Specifically, in the present embodiment, the data set is used to perform image warping and random rotation operations for feature enhancement; wherein the training dataset comprises a partial Pascal VOC2007 dataset, a coco dataset, and a self-made dataset, total 19900; meanwhile, the data set is converted into a data format which is convenient for YOLO processing, and the method mainly comprises the following steps: and (3) converting the coco data set label format into an xml format, wherein the homemade data set is also labeled into the xml format, and the VOC2007 data set is not subjected to format processing.

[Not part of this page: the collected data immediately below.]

(** * electron-reload-esm: a shallow embedding of [src/main.js]

    The module watches file-system paths and, on a change, either reloads
    every open browser window (soft reset) or respawns the whole Electron
    process (hard reset).  The embedding keeps the shape of the source:

    - [JS] holds the few array and string primitives the source calls
      ([indexOf], [splice], [concat], truthiness);
    - [Regex] is a small backtracking matcher, enough to run the
      [ignoredPaths] literal of line 9;
    - [Chokidar] models the watcher objects the source drives
      ([watch], [add], [close], [on], [once], and the emission of
      ['change']);
    - the section [Main] is [main.js] itself: [createHardresetHandler],
      [electronReload], the listeners it installs, and the delivery of
      host and file-system events to them. *)

From Stdlib Require Import List String Ascii Bool ZArith Lia.
Import ListNotations.
Local Open Scope string_scope.
Local Open Scope list_scope.
Local Open Scope Z_scope.

(* ------------------------------------------------------------------ *)
(** ** JavaScript primitives *)

Module JS.

(** [Array.prototype.indexOf] and [Array.prototype.splice] over a list,
    with the index arithmetic of ECMA-262 written out on [Z]. *)
Section Arrays.
Context {A : Type} (same : A -> A -> bool).

Fixpoint indexOf_from (i : Z) (x : A) (l : list A) : Z :=
  match l with
  | [] => -1
  | y :: l' => if same y x then i else indexOf_from (i + 1) x l'
  end.

(** [l.indexOf(x)]: the first index holding [x], [-1] when there is none. *)
Definition indexOf (x : A) (l : list A) : Z := indexOf_from 0 x l.

(** [l.splice(start, deleteCount)], as the array left behind.  A negative
    [start] counts from the end of the array. *)
Definition splice (start deleteCount : Z) (l : list A) : list A :=
  let len := Z.of_nat (List.length l) in
  let actualStart :=
    if start <? 0 then Z.max (len + start) 0 else Z.min start len in
  let actualDeleteCount := Z.min (Z.max deleteCount 0) (len - actualStart) in
  firstn (Z.to_nat actualStart) l
    ++ skipn (Z.to_nat (actualStart + actualDeleteCount)) l.

End Arrays.

(** [a.concat(b)] on two arrays. *)
Definition concat {A : Type} (a b : list A) : list A := a ++ b.

(** [v || d] where [v] is [undefined] or an array (arrays are truthy). *)
Definition or_else {A : Type} (v : option A) (d : A) : A :=
  match v with Some a => a | None => d end.

(** Truthiness of a value that is [undefined] or a string: only a
    non-empty string is truthy. *)
Definition truthy (v : option string) : bool :=
  match v with
  | None => false
  | Some s => negb (String.eqb s "")
  end.

(** [v === 'lit'] for [v] undefined or a string. *)
Definition strict_eq_str (v : option string) (lit : string) : bool :=
  match v with
  | None => false
  | Some s => String.eqb s lit
  end.

(** [v === true] for [v] undefined or a boolean. *)
Definition strict_eq_true (v : option bool) : bool :=
  match v with
  | Some true => true
  | _ => false
  end.

End JS.

(* ------------------------------------------------------------------ *)
(** ** Regular expressions *)

Module Regex.

(** The fragment of the regular-expression syntax that line 9 uses:
    literal text, a character class, sequencing and alternation. *)
Inductive regex : Type :=
| Lit (s : string)
| Class (cs : list ascii)
| Cat (r1 r2 : regex)
| Alt (r1 r2 : regex).

(** [strip_prefix l s] removes [l] from the front of [s]. *)
Fixpoint strip_prefix (l s : string) : option string :=
  match l with
  | EmptyString => Some s
  | String a l' =>
      match s with
      | EmptyString => None
      | String b s' => if Ascii.eqb a b then strip_prefix l' s' else None
      end
  end.

(** All the ways [r] matches a prefix of [s]: the list of what is left of
    [s] after each match. *)
Fixpoint matches_at (r : regex) (s : string) : list string :=
  match r with
  | Lit l =>
      match strip_prefix l s with
      | Some rest => [rest]
      | None => []
      end
  | Class cs =>
      match s with
      | EmptyString => []
      | String c rest => if existsb (Ascii.eqb c) cs then [rest] else []
      end
  | Cat r1 r2 => flat_map (matches_at r2) (matches_at r1 s)
  | Alt r1 r2 => matches_at r1 s ++ matches_at r2 s
  end.

Definition matches_here (r : regex) (s : string) : bool :=
  match matches_at r s with
  | [] => false
  | _ :: _ => true
  end.

(** [r.test(s)] for an unanchored expression without flags: a match may
    start at any offset. *)
Fixpoint test (r : regex) (s : string) : bool :=
  matches_here r s
  || match s with
     | EmptyString => false
     | String _ rest => test r rest
     end.

End Regex.

(** The two path separators of the character class [[/\\]]. *)
Definition slash : ascii := "/"%char.
Definition backslash : ascii := "092"%char.

(** Line 9: [const ignoredPaths = /node_modules|[/\\]\./]. *)
Definition ignoredPaths : Regex.regex :=
  Regex.Alt (Regex.Lit "node_modules")
            (Regex.Cat (Regex.Class [slash; backslash]) (Regex.Lit ".")).

(* ------------------------------------------------------------------ *)
(** ** Regular expressions with a capturing group *)

Module Capture.

(** The syntax line 18 needs beyond [Regex]: a class of characters given
    by its test, the greedy repetition of a class (the star), the starred
    dot, and one capturing group.  One or more of a class is the class
    followed by its star.

    A text is a sequence of bytes, read as UTF-8.  The characters the
    expression of line 18 names (parentheses, colon, digits) take one
    byte each and never occur inside a longer character. *)
Inductive pattern : Type :=
| Chr (c : ascii)
| Cls (p : ascii -> bool)
| Many (p : ascii -> bool)
| Dots
| Seq (a b : pattern)
| Group (a : pattern).

(** The ways the star of a class can match at the front of [s], longest
    first, as what is left of [s]. *)
Fixpoint many (p : ascii -> bool) (s : string) : list string :=
  match s with
  | EmptyString => [EmptyString]
  | String c rest => (if p c then many p rest else []) ++ [s]
  end.

(** Whether a line terminator starts at the front of [s].  The dot of
    the language matches no line terminator, and those are LF, CR,
    U+2028 and U+2029; the last two are the bytes 226 128 168 and
    226 128 169. *)
Definition line_terminator_at (s : string) : bool :=
  match s with
  | EmptyString => false
  | String c rest =>
      Ascii.eqb c "010"%char || Ascii.eqb c "013"%char
      || (Ascii.eqb c "226"%char
          && match rest with
             | String d (String e _) =>
                 Ascii.eqb d "128"%char
                 && (Ascii.eqb e "168"%char || Ascii.eqb e "169"%char)
             | _ => false
             end)
  end.

(** The ways the starred dot can match at the front of [s], longest
    first, as what is left of [s]: it goes on byte by byte and stops
    where a line terminator starts.  What follows the starred dot in
    line 18 is a colon, which no byte inside a longer character can be,
    so the stops in the middle of a character never give a match. *)
Fixpoint dots (s : string) : list string :=
  match s with
  | EmptyString => [EmptyString]
  | String c rest => (if line_terminator_at s then [] else dots rest) ++ [s]
  end.

(** Whether no line terminator starts anywhere in [s]. *)
Fixpoint no_line_terminator (s : string) : bool :=
  match s with
  | EmptyString => true
  | String _ rest => negb (line_terminator_at s) && no_line_terminator rest
  end.

(** The text that was consumed when [rest] is left of [s]. *)
Definition consumed (s rest : string) : string :=
  String.substring 0 (String.length s - String.length rest)%nat s.

(** All the ways [r] matches at the front of [s], in the order in which a
    backtracking matcher tries them: for each, the text of the group
    ([None] when no group took part) and what is left of [s]. *)
Fixpoint run (r : pattern) (s : string) : list (option string * string) :=
  match r with
  | Chr c =>
      match s with
      | EmptyString => []
      | String d rest => if Ascii.eqb c d then [(None, rest)] else []
      end
  | Cls p =>
      match s with
      | EmptyString => []
      | String d rest => if p d then [(None, rest)] else []
      end
  | Many p => map (fun rest => (None, rest)) (many p s)
  | Dots => map (fun rest => (None, rest)) (dots s)
  | Seq a b =>
      flat_map
        (fun m1 =>
           map (fun m2 =>
                  (match fst m2 with Some g => Some g | None => fst m1 end,
                   snd m2))
               (run b (snd m1)))
        (run a s)
  | Group a => map (fun m => (Some (consumed s (snd m)), snd m)) (run a s)
  end.

(** [s.match(r)] for an expression without flags: the first match at the
    leftmost offset that has one.  [None] is [null]; otherwise the value
    is element [1] of the result, the text of the group. *)
Fixpoint exec (r : pattern) (s : string) : option (option string) :=
  match run r s with
  | m :: _ => Some (fst m)
  | [] =>
      match s with
      | EmptyString => None
      | String _ rest => exec r rest
      end
  end.

(** Whether a pattern has no group in it. *)
Fixpoint groupless (r : pattern) : bool :=
  match r with
  | Group _ => false
  | Seq a b => groupless a && groupless b
  | _ => true
  end.

(** The class of the decimal digits. *)
Definition digit (c : ascii) : bool :=
  (48 <=? nat_of_ascii c)%nat && (nat_of_ascii c <=? 57)%nat.

End Capture.

(** The expression of line 18: an opening parenthesis, a group holding
    any run of characters, then twice a colon with one digit or more, and
    a closing parenthesis. *)
Definition position : Capture.pattern :=
  Capture.Seq (Capture.Chr ":"%char)
    (Capture.Seq (Capture.Cls Capture.digit) (Capture.Many Capture.digit)).

(** The end of a frame: line, column and the closing parenthesis. *)
Definition line_and_column : Capture.pattern :=
  Capture.Seq position (Capture.Seq position (Capture.Chr ")"%char)).

Definition callerFrame : Capture.pattern :=
  Capture.Seq (Capture.Chr "("%char)
    (Capture.Seq (Capture.Group Capture.Dots) line_and_column).

(* ------------------------------------------------------------------ *)
(** ** The file watcher *)

Module Chokidar.

(** One entry of the [ignored] option.  Chokidar hands the entries to
    anymatch, which takes a regular expression, a path string or a
    predicate on paths. *)
Inductive matcher : Type :=
| MRegex (r : Regex.regex)
| MPath (p : string)
| MFun (f : string -> bool).

Definition matcher_matches (m : matcher) (p : string) : bool :=
  match m with
  | MRegex r => Regex.test r p
  | MPath q => String.eqb q p
  | MFun f => f p
  end.

(** A path is ignored as soon as one entry matches it. *)
Definition anymatch (ms : list matcher) (p : string) : bool :=
  existsb (fun m => matcher_matches m p) ms.

(** What the [ignored] key of an options object may hold. *)
Inductive ignored_value : Type :=
| IUndefined
| IOne (m : matcher)
| IArray (ms : list matcher).

Definition arrify (v : ignored_value) : list matcher :=
  match v with
  | IUndefined => []
  | IOne m => [m]
  | IArray ms => ms
  end.

Section Watcher.
(** [H] is the type of the listeners' callbacks. *)
Context {H : Type}.

Record listener : Type := mkListener {
  callback : H;
  is_once : bool
}.

(** A watcher: the patterns it was asked to watch, its ignore list,
    whether [close()] was called, and its ['change'] listeners in the
    order of their registration. *)
Record watcher : Type := mkWatcher {
  paths : list string;
  ignored : list matcher;
  closed : bool;
  listeners : list listener
}.

(** [chokidar.watch(paths, { ignored })] *)
Definition watch (ps : list string) (ign : ignored_value) : watcher :=
  {| paths := ps; ignored := arrify ign; closed := false; listeners := [] |}.

(** [w.add(paths)] *)
Definition add (ps : list string) (w : watcher) : watcher :=
  {| paths := paths w ++ ps; ignored := ignored w;
     closed := closed w; listeners := listeners w |}.

(** [w.close()] *)
Definition close (w : watcher) : watcher :=
  {| paths := paths w; ignored := ignored w;
     closed := true; listeners := listeners w |}.

(** [w.on('change', h)] *)
Definition on (h : H) (w : watcher) : watcher :=
  {| paths := paths w; ignored := ignored w; closed := closed w;
     listeners := listeners w ++ [mkListener h false] |}.

(** [w.once('change', h)] *)
Definition once (h : H) (w : watcher) : watcher :=
  {| paths := paths w; ignored := ignored w; closed := closed w;
     listeners := listeners w ++ [mkListener h true] |}.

In the embodiment, the virtual environment is built mainly through anaconda and named as a torch, the torch environment is activated through activate, a Pythroch version and other required toolkits are installed, and the GPU computing capacity is called to accelerate training in order to accelerate training efficiency and fully utilize existing hardware equipment. And compiling by adopting Pycharm as ide, creating project engineering files in the Pycharm, and calling the newly created torch environment in setting.
In this embodiment, python may be selected as a programming language, a main folder named YOLO-trans-master is created in Pycharm, and subfolders named nets, utils, img, model _ data, logs and input are created under the main file respectively; the network comprises nets, wherein the nets store subprograms of a network structure and a loss function, and the subprograms comprise executable files of dakenet.py, Yolo-tracing.py and Yolo.py, wherein the Darknet.py compiles the network structure of an improved backbone network, the Yolo.py compiles the network structure of multi-scale feature extraction, and the Yolo-tracing.py compiles a calculation method of the loss function; storing executable files dataloader. py of data set preprocessing and executable files util.py of anchor regression method in utils, storing data and xml label files in executable files config.py of anchor size and type number, storing weight files generated in the training process in logs, and storing detection results of anchors in the training and ground-route in input. In addition, executable files for training, testing, MAP generation and data set format conversion are directly placed under the main folder, and compiling work is completed by calling the classes in the subfolders.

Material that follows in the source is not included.